(Stored data)
(* ===== verification/JniBridge.v ===== *)
(** * JniBridge: android/app/src/main/cpp/jni_bridge.c

    Every function of the JNI shim as a program over the calls of [JniModel], in the order of the
    file.  Log lines ([LOGE], [LOGD]) carry no state and are left out; casts between equal-width
    integer types ([jint]/[int32_t], [jlong]/[int64_t], [jfloat]/[float]) are the identity. *)

From S2P Require Import Prelude Effects Abi JniModel.
Local Open Scope Z_scope.
Local Open Scope dni_scope.

(** Notations of the C code: NULL tests and [if (...) return]. *)
Notation "'is_null' z" := (bool_decide (z = NULL)) (at level 10, z at level 9) : dni_scope.
Definition cnull (p : cstr) : bool := match p with CNull => true | _ => false end.

(** ** Thread attachment *)

Definition tls_destructor (attached : Z) : prog cmd unit :=
  if is_null attached then Ret tt else
  jvm <- call Get_g_jvm ;;
  if is_null jvm then Ret tt else
  jvm <- call Get_g_jvm ;;
  call (DetachCurrentThread jvm) ;;; Ret tt.

Definition create_tls_key : prog cmd unit := call Pthread_key_create.

Definition attach_current_thread : prog cmd Z :=
  jvm <- call Get_g_jvm ;;
  if is_null jvm then Ret NULL else
  first <- call Pthread_once ;;
  (if (first : bool) then create_tls_key else Ret tt) ;;;
  jvm <- call Get_g_jvm ;;
  res <- call (GetEnv jvm JNI_VERSION_1_6) ;;
  if bool_decide (res.1 = JNI_OK) then Ret res.2 else
  if bool_decide (res.1 = JNI_EDETACHED) then
    jvm <- call Get_g_jvm ;;
    att <- call (AttachCurrentThread jvm JNI_VERSION_1_6 "dotnet-worker") ;;
    if bool_decide (att.1 <> JNI_OK) then Ret NULL else
    call (Pthread_setspecific 1) ;;; Ret att.2
  else Ret NULL.

(** ** Streaming callbacks *)

(** The tail both callbacks share: drop the string, clear an exception of the listener, and release
    the block and its listener on the final token. *)
Definition callback_epilogue (env jtext user_data : Z) (is_final : Z) : prog cmd unit :=
  call (DeleteLocalRef env jtext) ;;;
  threw <- call (ExceptionCheck env) ;;
  (if (threw : bool) then call (ExceptionDescribe env) ;;; call (ExceptionClear env) else Ret tt) ;;;
  if bool_decide (is_final <> 0) then
    listener <- call (Get_listener user_data) ;;
    call (DeleteGlobalRef env listener) ;;;
    call (Free user_data)
  else Ret tt.

Definition ffi_token_callback (user_data index : Z) (text : cstr) (is_final : Z) : prog cmd unit :=
  if is_null user_data then Ret tt else
  env <- attach_current_thread ;;
  if is_null env then Ret tt else
  jtext <- call (NewStringUTF env (if cnull text then CLit "" else text)) ;;
  if is_null jtext then Ret tt else
  listener <- call (Get_listener user_data) ;;
  on_token <- call (Get_method user_data) ;;
  call (CallVoidMethod env listener on_token
          [JInt index; JRef jtext; JBool (bool_decide (is_final <> 0))]) ;;;
  callback_epilogue env jtext user_data is_final.

Definition ffi_trace_callback (user_data index : Z) (text : cstr)
    (is_final managed_thread_id elapsed_us : Z) : prog cmd unit :=
  if is_null user_data then Ret tt else
  env <- attach_current_thread ;;
  if is_null env then Ret tt else
  jtext <- call (NewStringUTF env (if cnull text then CLit "" else text)) ;;
  if is_null jtext then Ret tt else
  listener <- call (Get_listener user_data) ;;
  on_trace <- call (Get_method user_data) ;;
  call (CallVoidMethod env listener on_trace
          [JInt index; JRef jtext; JLong managed_thread_id; JLong elapsed_us;
           JBool (bool_decide (is_final <> 0))]) ;;;
  callback_epilogue env jtext user_data is_final.

(** ** Helpers *)

Definition take_native_string (env : Z) (s : cstr) : prog cmd Z :=
  if cnull s then Ret NULL else
  js <- call (NewStringUTF env s) ;;
  call (Dni_string_free s) ;;;
  Ret js.

(** From [GetObjectClass] to the return: shared by the three session starts, which differ in the
    callback struct, the listener's method and the export called. *)
Definition start_with (env text listener : Z) (method sig : string) (kind : cbkind)
    (args : stream_args) (cb : cbfun) : prog cmd Z :=
  if is_null text || is_null listener then Ret DNI_INVALID_ARGUMENT else
  lc <- call (GetObjectClass env listener) ;;
  mid <- call (GetMethodID env lc method sig) ;;
  call (DeleteLocalRef env lc) ;;;
  if is_null mid then Ret DNI_INVALID_ARGUMENT else
  st <- call (Malloc kind) ;;
  if is_null st then Ret DNI_INTERNAL else
  g <- call (NewGlobalRef env listener) ;;
  call (Set_listener st g) ;;;
  call (Set_method st mid) ;;;
  c_text <- call (GetStringUTFChars env text) ;;
  if cnull c_text then
    l <- call (Get_listener st) ;;
    call (DeleteGlobalRef env l) ;;; call (Free st) ;;; Ret DNI_INTERNAL
  else
  sid <- call (Dni_start c_text args cb st) ;;
  call (ReleaseStringUTFChars env text c_text) ;;;
  (if bool_decide (sid <= 0) then
     l <- call (Get_listener st) ;;
     call (DeleteGlobalRef env l) ;;; call (Free st)
   else Ret tt) ;;;
  Ret sid.

Definition on_token_sig : string := "(ILjava/lang/String;Z)V".
Definition on_trace_sig : string := "(ILjava/lang/String;JJZ)V".

Definition start_streaming (env text max_tokens temp listener : Z) (is_rag : bool) : prog cmd Z :=
  start_with env text listener "onToken" on_token_sig CallbackState
    (if is_rag then Rag_args max_tokens temp else Session_args max_tokens temp) Ffi_token_callback.

(** ** Native methods *)

Definition j_initialize (e o : Z) : prog cmd Z := call (Dni_status0 dni_initialize).
Definition j_shutdown (e o : Z) : prog cmd unit := call Dni_shutdown.

Definition j_session_start (e o p mt t l : Z) : prog cmd Z := start_streaming e p mt t l false.
Definition j_rag_session_start (e o q mt t l : Z) : prog cmd Z := start_streaming e q mt t l true.
Definition j_session_cancel (e o id : Z) : prog cmd Z := call (Dni_session_cancel id).
Definition j_session_free (e o id : Z) : prog cmd Z := call (Dni_session_free id).

Definition j_http_start (e o : Z) : prog cmd Z := call (Dni_status0 dni_http_start).
Definition j_http_stop (e o : Z) : prog cmd Z := call (Dni_status0 dni_http_stop).

Definition j_pb_start (e o flags : Z) : prog cmd Z := call (Dni_pb_start flags).
Definition j_pb_stop (e o : Z) : prog cmd unit := call Dni_pb_stop.

(** The getters without arguments: take the managed string of one export. *)
Definition j_string0 (f : export0) (e : Z) : prog cmd Z :=
  r <- call (Dni_string0 f) ;; take_native_string e r.
Definition j_trace_drain (e o : Z) : prog cmd Z := j_string0 dni_trace_drain e.
Definition j_log_drain (e o : Z) : prog cmd Z := j_string0 dni_log_drain e.

Definition j_broker_start (e o path : Z) : prog cmd Z :=
  if is_null path then Ret DNI_INVALID_ARGUMENT else
  p <- call (GetStringUTFChars e path) ;;
  if cnull p then Ret DNI_INTERNAL else
  r <- call (Dni_broker_start p) ;;
  call (ReleaseStringUTFChars e path p) ;;;
  Ret r.

Definition j_broker_stop (e o : Z) : prog cmd Z := call (Dni_status0 dni_broker_stop).

Definition j_features_json (e o : Z) : prog cmd Z := j_string0 dni_features_json e.
Definition j_sqlite_features (e o : Z) : prog cmd Z := j_string0 dni_sqlite_features e.
Definition j_engine_stats (e o : Z) : prog cmd Z := j_string0 dni_engine_stats e.

(** [j_feature_run], [j_sqlite_run], [j_sqlite_rag]: one body for three exports, without a test of
    what [GetStringUTFChars] returned. *)
Definition j_run_unchecked (f : export1) (e id : Z) : prog cmd Z :=
  if is_null id then Ret NULL else
  cid <- call (GetStringUTFChars e id) ;;
  r <- call (Dni_string1 f cid) ;;
  call (ReleaseStringUTFChars e id cid) ;;;
  take_native_string e r.
Definition j_feature_run (e o id : Z) : prog cmd Z := j_run_unchecked dni_feature_run e id.
Definition j_sqlite_run (e o id : Z) : prog cmd Z := j_run_unchecked dni_sqlite_run e id.
Definition j_sqlite_rag (e o q : Z) : prog cmd Z := j_run_unchecked dni_sqlite_rag e q.

Definition j_search (e o q c : Z) : prog cmd Z :=
  if is_null q || is_null c then Ret NULL else
  cq <- call (GetStringUTFChars e q) ;;
  cc <- call (GetStringUTFChars e c) ;;
  r <- (if negb (cnull cq) && negb (cnull cc) then call (Dni_search cq cc) else Ret CNull) ;;
  (if negb (cnull cq) then call (ReleaseStringUTFChars e q cq) else Ret tt) ;;;
  (if negb (cnull cc) then call (ReleaseStringUTFChars e c cc) else Ret tt) ;;;
  take_native_string e r.

Definition j_set_assets_dir (e o path : Z) : prog cmd Z :=
  if is_null path then Ret (-1) else
  p <- call (GetStringUTFChars e path) ;;
  r <- (if negb (cnull p) then call (Dni_set_assets_dir p) else Ret (-1)) ;;
  (if negb (cnull p) then call (ReleaseStringUTFChars e path p) else Ret tt) ;;;
  Ret r.

(** [j_sqlite_probe] and [j_llama_probe]: one body, with the test. *)
Definition j_probe (f : export1) (e path : Z) : prog cmd Z :=
  if is_null path then Ret NULL else
  p <- call (GetStringUTFChars e path) ;;
  r <- (if negb (cnull p) then call (Dni_string1 f p) else Ret CNull) ;;
  (if negb (cnull p) then call (ReleaseStringUTFChars e path p) else Ret tt) ;;;
  take_native_string e r.
Definition j_sqlite_probe (e o path : Z) : prog cmd Z := j_probe dni_sqlite_probe e path.
Definition j_llama_probe (e o path : Z) : prog cmd Z := j_probe dni_llama_probe e path.

Definition j_agent_session_start (e o query listener : Z) : prog cmd Z :=
  start_with e query listener "onToken" on_token_sig CallbackState Agent_args Ffi_token_callback.

Definition j_ffi_echo (e o text : Z) : prog cmd Z :=
  if is_null text then Ret NULL else
  ctext <- call (GetStringUTFChars e text) ;;
  if cnull ctext then Ret NULL else
  len <- call (Strlen ctext) ;;
  r <- call (Dni_ffi_echo ctext (wrap_s 32 len)) ;;
  call (ReleaseStringUTFChars e text ctext) ;;;
  take_native_string e r.

Definition j_ffi_throw (e o : Z) : prog cmd Z := j_string0 dni_ffi_throw e.

Definition j_ffi_stream_start (e o prompt max_tokens listener : Z) : prog cmd Z :=
  start_with e prompt listener "onTrace" on_trace_sig TraceCallbackState
    (Trace_args max_tokens) Ffi_trace_callback.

◆ Aim of the exercise ◆
Tell how many lines of the data above hold the string "attached". The number alone is the answer.

◆ Solved exercise ◆
2